# [Exercise prompt]
Go through the data and report each line that holds the string "eapply".

# [Data supplied]
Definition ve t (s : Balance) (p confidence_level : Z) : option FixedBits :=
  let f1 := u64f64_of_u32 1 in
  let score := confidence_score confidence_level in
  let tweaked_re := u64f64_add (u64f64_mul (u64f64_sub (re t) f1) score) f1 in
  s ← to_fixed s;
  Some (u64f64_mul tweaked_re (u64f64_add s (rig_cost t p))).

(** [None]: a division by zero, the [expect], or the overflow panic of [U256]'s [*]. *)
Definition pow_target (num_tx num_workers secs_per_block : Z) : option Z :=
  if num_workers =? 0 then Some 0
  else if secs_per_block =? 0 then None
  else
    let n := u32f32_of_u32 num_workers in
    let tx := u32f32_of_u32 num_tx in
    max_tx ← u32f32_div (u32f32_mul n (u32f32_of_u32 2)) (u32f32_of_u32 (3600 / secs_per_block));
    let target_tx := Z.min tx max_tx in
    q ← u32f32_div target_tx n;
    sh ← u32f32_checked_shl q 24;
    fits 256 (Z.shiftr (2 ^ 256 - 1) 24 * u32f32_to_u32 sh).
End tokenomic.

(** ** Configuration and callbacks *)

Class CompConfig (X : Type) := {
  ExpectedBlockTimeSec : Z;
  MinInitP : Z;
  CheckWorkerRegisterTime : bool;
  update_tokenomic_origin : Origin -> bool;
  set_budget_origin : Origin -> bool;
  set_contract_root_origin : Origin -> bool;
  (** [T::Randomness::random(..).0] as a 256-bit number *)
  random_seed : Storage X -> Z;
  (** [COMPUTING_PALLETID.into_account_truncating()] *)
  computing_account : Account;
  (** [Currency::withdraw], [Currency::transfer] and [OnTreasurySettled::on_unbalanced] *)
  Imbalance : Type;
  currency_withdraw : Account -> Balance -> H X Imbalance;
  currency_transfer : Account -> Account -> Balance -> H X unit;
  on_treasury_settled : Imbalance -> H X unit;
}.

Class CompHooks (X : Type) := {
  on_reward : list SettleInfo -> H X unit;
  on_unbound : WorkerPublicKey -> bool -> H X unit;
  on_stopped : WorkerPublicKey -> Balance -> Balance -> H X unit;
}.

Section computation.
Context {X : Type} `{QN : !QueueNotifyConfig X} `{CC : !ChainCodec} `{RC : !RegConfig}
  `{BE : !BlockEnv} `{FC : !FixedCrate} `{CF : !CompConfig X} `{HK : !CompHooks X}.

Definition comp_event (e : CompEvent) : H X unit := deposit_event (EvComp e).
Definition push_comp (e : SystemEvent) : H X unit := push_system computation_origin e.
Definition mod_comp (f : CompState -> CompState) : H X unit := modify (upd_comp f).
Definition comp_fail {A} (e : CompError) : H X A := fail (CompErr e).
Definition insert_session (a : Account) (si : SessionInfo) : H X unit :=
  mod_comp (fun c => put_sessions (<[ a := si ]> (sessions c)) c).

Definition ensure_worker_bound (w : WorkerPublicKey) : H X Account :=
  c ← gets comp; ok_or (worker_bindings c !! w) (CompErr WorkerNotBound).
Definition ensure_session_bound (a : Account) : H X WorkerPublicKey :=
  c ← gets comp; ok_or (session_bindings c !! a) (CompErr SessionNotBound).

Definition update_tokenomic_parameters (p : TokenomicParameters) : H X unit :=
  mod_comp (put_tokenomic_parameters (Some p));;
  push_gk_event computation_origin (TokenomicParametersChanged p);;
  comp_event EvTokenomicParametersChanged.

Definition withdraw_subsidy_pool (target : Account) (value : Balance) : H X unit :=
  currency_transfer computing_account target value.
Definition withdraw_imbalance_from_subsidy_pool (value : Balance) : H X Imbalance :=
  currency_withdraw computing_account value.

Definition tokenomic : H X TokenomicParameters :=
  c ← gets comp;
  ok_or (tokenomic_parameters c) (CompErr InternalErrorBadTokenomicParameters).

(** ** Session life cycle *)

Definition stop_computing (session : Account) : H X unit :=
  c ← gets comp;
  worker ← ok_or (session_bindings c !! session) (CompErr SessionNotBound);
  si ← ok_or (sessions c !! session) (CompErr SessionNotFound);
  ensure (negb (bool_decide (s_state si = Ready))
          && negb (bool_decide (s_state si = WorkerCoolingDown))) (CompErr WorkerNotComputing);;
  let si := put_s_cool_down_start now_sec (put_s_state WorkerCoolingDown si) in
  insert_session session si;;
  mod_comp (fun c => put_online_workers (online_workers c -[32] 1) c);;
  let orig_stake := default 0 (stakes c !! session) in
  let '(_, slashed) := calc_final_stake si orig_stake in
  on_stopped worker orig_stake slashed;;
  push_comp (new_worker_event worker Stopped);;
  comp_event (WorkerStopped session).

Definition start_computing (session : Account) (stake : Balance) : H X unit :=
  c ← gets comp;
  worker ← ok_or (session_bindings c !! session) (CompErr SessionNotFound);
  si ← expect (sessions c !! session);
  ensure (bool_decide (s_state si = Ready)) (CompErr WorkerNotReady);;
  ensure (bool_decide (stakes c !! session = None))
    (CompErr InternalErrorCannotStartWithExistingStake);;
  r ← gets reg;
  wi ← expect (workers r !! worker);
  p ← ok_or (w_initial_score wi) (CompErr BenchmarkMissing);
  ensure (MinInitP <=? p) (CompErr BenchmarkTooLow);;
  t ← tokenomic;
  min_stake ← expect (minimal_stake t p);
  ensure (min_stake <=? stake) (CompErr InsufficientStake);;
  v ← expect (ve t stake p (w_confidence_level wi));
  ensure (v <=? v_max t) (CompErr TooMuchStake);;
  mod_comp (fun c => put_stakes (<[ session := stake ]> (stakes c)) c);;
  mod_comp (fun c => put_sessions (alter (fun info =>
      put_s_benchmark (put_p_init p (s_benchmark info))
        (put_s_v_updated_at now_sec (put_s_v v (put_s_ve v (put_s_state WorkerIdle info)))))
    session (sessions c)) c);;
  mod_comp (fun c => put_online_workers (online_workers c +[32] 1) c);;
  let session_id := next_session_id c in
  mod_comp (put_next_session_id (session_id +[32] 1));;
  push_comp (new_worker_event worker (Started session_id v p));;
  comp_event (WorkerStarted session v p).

...

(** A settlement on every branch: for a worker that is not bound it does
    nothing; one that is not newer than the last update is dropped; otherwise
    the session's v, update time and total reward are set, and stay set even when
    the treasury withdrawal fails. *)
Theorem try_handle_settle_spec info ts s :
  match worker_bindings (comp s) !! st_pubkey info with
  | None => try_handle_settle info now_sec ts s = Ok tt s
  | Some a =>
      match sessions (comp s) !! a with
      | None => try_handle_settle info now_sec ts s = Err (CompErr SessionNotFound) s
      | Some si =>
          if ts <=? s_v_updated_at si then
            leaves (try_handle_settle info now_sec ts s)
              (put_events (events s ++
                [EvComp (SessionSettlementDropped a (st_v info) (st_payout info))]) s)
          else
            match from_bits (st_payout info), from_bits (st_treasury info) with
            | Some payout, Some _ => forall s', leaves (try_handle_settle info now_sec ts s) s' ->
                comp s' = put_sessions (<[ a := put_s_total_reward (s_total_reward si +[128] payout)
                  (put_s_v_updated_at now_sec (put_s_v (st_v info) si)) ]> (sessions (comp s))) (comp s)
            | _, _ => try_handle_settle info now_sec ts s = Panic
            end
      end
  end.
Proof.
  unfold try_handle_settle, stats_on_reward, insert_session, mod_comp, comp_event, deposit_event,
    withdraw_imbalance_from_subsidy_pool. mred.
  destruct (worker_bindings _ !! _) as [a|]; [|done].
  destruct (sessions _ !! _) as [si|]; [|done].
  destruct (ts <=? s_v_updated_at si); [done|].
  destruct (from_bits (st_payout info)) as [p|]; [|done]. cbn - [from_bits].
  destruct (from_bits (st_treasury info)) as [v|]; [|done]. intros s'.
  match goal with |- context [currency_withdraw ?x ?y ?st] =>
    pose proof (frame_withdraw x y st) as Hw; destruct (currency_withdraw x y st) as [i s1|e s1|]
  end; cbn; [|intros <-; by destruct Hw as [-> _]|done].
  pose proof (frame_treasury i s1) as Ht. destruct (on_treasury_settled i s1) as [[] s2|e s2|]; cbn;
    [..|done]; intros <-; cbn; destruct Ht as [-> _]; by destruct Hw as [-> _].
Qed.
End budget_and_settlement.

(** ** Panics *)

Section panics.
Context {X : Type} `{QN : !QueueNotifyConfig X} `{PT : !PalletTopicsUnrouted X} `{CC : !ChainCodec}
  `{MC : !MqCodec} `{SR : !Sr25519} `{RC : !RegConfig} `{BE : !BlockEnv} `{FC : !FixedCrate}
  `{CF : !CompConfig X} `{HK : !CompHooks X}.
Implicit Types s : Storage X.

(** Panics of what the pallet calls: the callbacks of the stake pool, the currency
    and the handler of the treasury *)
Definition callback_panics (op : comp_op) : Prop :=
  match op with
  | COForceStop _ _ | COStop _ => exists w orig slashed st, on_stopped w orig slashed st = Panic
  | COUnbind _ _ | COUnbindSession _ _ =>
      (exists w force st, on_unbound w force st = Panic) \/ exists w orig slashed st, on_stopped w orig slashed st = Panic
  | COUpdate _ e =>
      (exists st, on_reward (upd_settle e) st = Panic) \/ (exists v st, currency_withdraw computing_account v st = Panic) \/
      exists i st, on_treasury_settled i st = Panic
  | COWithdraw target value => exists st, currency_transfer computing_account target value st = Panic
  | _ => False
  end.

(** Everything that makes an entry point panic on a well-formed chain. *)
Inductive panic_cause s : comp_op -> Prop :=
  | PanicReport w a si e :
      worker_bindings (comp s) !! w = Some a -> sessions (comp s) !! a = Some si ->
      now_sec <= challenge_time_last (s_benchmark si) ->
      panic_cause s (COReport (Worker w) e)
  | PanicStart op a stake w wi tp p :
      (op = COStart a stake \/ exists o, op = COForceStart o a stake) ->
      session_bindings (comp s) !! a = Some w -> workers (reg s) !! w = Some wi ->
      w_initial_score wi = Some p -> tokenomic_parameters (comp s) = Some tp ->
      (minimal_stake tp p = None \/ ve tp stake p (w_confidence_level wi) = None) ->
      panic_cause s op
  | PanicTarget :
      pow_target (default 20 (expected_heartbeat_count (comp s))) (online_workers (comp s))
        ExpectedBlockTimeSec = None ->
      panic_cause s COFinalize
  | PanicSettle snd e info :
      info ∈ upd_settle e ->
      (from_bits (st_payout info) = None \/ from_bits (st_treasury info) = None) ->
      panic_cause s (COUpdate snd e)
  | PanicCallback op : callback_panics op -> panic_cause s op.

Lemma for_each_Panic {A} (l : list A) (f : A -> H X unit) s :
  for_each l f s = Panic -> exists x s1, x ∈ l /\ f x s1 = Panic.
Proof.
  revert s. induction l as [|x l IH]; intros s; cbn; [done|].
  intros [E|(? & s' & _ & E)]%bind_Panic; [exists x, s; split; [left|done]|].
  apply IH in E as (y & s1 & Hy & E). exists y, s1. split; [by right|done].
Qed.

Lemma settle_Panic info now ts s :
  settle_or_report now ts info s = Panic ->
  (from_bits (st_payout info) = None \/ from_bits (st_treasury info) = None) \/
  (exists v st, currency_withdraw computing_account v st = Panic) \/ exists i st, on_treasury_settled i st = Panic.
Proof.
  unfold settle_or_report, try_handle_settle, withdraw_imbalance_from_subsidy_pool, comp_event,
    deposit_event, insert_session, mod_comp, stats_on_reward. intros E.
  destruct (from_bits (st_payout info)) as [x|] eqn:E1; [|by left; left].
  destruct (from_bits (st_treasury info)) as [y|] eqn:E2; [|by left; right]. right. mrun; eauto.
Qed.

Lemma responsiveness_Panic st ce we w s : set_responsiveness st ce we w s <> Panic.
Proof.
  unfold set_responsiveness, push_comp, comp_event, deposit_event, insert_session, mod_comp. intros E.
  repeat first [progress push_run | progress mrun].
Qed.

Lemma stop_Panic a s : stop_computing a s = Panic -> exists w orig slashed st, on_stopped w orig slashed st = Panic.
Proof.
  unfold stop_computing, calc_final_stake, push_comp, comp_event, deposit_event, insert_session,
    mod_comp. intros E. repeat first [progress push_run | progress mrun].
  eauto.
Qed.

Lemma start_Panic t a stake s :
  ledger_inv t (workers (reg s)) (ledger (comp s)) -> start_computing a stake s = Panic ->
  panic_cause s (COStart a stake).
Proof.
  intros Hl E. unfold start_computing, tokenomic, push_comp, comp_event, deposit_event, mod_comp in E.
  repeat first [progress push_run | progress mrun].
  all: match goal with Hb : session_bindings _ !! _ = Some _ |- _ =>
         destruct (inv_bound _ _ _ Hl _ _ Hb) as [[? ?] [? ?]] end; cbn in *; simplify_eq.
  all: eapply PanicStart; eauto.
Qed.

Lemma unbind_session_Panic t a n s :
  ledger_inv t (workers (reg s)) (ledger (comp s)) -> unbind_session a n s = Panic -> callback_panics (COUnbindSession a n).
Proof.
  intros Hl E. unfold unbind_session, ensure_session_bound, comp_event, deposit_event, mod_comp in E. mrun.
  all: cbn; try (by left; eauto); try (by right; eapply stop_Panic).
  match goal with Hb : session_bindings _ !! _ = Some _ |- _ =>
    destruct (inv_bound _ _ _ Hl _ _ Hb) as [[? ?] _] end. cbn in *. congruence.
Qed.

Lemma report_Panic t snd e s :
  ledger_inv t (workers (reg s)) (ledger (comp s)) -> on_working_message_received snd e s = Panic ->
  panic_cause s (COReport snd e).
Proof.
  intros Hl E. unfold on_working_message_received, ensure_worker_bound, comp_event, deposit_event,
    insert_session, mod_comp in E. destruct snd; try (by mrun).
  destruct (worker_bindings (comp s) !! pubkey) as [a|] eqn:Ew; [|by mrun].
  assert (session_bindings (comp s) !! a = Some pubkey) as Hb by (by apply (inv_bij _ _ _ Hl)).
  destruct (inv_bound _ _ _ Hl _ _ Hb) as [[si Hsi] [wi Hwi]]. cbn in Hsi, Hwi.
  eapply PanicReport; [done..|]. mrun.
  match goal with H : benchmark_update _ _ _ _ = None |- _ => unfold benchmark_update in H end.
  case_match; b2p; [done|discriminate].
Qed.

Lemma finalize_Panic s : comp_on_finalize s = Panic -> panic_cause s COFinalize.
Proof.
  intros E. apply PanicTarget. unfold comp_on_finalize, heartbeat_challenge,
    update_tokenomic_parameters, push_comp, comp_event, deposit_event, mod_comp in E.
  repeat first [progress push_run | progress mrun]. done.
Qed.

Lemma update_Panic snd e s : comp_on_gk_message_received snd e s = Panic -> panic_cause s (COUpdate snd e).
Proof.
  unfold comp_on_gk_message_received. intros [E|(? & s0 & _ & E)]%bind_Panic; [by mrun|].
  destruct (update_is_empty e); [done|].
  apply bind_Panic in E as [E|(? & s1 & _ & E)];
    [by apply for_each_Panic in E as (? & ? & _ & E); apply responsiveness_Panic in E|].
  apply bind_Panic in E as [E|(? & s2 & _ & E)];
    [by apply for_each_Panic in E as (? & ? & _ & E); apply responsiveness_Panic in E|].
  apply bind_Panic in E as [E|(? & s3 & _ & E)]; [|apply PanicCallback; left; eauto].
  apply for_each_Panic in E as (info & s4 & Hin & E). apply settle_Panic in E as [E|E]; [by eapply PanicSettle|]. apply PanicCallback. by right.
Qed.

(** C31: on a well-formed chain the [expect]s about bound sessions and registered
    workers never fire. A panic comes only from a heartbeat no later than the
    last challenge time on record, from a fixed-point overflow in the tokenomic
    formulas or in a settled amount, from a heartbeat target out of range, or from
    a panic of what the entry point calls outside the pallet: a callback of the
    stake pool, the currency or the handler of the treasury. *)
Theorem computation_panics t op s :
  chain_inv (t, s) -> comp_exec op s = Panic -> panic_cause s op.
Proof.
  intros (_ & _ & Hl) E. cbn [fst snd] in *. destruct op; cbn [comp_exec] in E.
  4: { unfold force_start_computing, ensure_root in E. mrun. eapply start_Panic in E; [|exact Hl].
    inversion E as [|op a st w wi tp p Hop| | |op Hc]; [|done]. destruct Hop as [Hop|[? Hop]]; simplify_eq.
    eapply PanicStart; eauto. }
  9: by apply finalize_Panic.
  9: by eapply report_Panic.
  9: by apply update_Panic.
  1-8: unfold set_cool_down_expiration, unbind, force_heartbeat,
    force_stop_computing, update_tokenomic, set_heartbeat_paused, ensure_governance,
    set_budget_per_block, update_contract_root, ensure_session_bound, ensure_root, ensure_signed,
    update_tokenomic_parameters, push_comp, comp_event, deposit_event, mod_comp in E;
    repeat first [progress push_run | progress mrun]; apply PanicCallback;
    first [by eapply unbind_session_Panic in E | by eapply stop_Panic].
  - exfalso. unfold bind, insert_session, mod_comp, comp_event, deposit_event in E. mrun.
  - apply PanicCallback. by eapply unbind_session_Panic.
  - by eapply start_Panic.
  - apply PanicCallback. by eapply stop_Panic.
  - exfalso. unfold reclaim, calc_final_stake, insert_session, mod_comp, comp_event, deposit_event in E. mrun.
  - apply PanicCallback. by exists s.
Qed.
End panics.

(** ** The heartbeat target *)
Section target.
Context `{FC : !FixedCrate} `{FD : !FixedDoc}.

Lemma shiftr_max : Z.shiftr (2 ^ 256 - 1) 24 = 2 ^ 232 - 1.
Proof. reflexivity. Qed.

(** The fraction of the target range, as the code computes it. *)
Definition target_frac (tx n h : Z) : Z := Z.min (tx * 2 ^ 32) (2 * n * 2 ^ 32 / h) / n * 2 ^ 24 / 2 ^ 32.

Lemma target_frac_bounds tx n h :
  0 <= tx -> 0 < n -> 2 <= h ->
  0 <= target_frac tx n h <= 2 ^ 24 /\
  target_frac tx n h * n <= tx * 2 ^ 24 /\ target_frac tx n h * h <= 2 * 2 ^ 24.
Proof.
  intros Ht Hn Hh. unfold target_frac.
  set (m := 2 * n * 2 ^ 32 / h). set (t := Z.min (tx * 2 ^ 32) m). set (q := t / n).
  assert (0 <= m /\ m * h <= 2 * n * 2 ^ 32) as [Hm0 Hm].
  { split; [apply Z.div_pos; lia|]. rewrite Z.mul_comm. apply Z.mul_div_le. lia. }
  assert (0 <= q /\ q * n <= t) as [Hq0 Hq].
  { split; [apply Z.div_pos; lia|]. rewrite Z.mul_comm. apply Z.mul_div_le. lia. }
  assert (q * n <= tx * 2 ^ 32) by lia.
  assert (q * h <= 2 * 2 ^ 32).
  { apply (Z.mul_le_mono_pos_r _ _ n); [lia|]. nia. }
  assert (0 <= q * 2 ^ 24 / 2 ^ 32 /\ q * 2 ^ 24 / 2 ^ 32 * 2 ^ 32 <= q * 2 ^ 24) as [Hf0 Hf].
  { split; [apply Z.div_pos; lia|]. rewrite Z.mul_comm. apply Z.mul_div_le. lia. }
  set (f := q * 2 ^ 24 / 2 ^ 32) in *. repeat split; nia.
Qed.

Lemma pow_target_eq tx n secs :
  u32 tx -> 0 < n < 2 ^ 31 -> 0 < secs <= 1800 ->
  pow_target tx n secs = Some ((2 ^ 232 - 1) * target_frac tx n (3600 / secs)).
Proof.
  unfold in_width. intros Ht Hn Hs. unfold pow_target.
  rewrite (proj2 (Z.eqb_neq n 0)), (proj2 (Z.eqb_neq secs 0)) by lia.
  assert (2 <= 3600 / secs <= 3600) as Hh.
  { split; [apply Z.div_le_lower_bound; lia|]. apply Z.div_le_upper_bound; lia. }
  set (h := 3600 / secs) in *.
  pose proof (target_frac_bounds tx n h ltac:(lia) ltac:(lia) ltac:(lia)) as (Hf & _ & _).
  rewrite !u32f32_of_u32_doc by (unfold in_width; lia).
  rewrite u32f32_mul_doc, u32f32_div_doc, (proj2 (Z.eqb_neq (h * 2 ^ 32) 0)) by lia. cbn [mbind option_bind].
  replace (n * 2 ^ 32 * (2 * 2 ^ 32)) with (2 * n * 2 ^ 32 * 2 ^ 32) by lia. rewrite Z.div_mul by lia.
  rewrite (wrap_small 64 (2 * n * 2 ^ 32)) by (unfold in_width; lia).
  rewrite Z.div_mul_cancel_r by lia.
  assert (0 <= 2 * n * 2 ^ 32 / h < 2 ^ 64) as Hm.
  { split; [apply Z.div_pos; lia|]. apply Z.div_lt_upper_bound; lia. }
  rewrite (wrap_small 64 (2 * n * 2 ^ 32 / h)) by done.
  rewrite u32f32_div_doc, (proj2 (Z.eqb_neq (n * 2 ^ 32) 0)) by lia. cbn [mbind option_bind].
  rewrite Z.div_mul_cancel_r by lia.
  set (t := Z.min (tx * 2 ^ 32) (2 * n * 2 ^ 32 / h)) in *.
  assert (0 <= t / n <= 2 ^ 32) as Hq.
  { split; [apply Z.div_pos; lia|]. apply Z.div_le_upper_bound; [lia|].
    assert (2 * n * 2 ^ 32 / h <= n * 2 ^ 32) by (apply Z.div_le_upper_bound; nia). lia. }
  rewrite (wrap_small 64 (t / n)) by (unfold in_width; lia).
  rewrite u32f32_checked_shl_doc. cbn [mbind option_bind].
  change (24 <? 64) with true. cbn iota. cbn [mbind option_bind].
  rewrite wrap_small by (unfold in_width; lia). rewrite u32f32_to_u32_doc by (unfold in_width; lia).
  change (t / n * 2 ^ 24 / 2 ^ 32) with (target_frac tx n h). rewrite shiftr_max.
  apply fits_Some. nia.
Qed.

# [Result]
  all: eapply PanicStart; eauto.
  all: cbn; try (by left; eauto); try (by right; eapply stop_Panic).
  eapply PanicReport; [done..|]. mrun.
  apply for_each_Panic in E as (info & s4 & Hin & E). apply settle_Panic in E as [E|E]; [by eapply PanicSettle|]. apply PanicCallback. by right.
  4: { unfold force_start_computing, ensure_root in E. mrun. eapply start_Panic in E; [|exact Hl].
    eapply PanicStart; eauto. }
  9: by eapply report_Panic.
    first [by eapply unbind_session_Panic in E | by eapply stop_Panic].
  - apply PanicCallback. by eapply unbind_session_Panic.
  - by eapply start_Panic.
  - apply PanicCallback. by eapply stop_Panic.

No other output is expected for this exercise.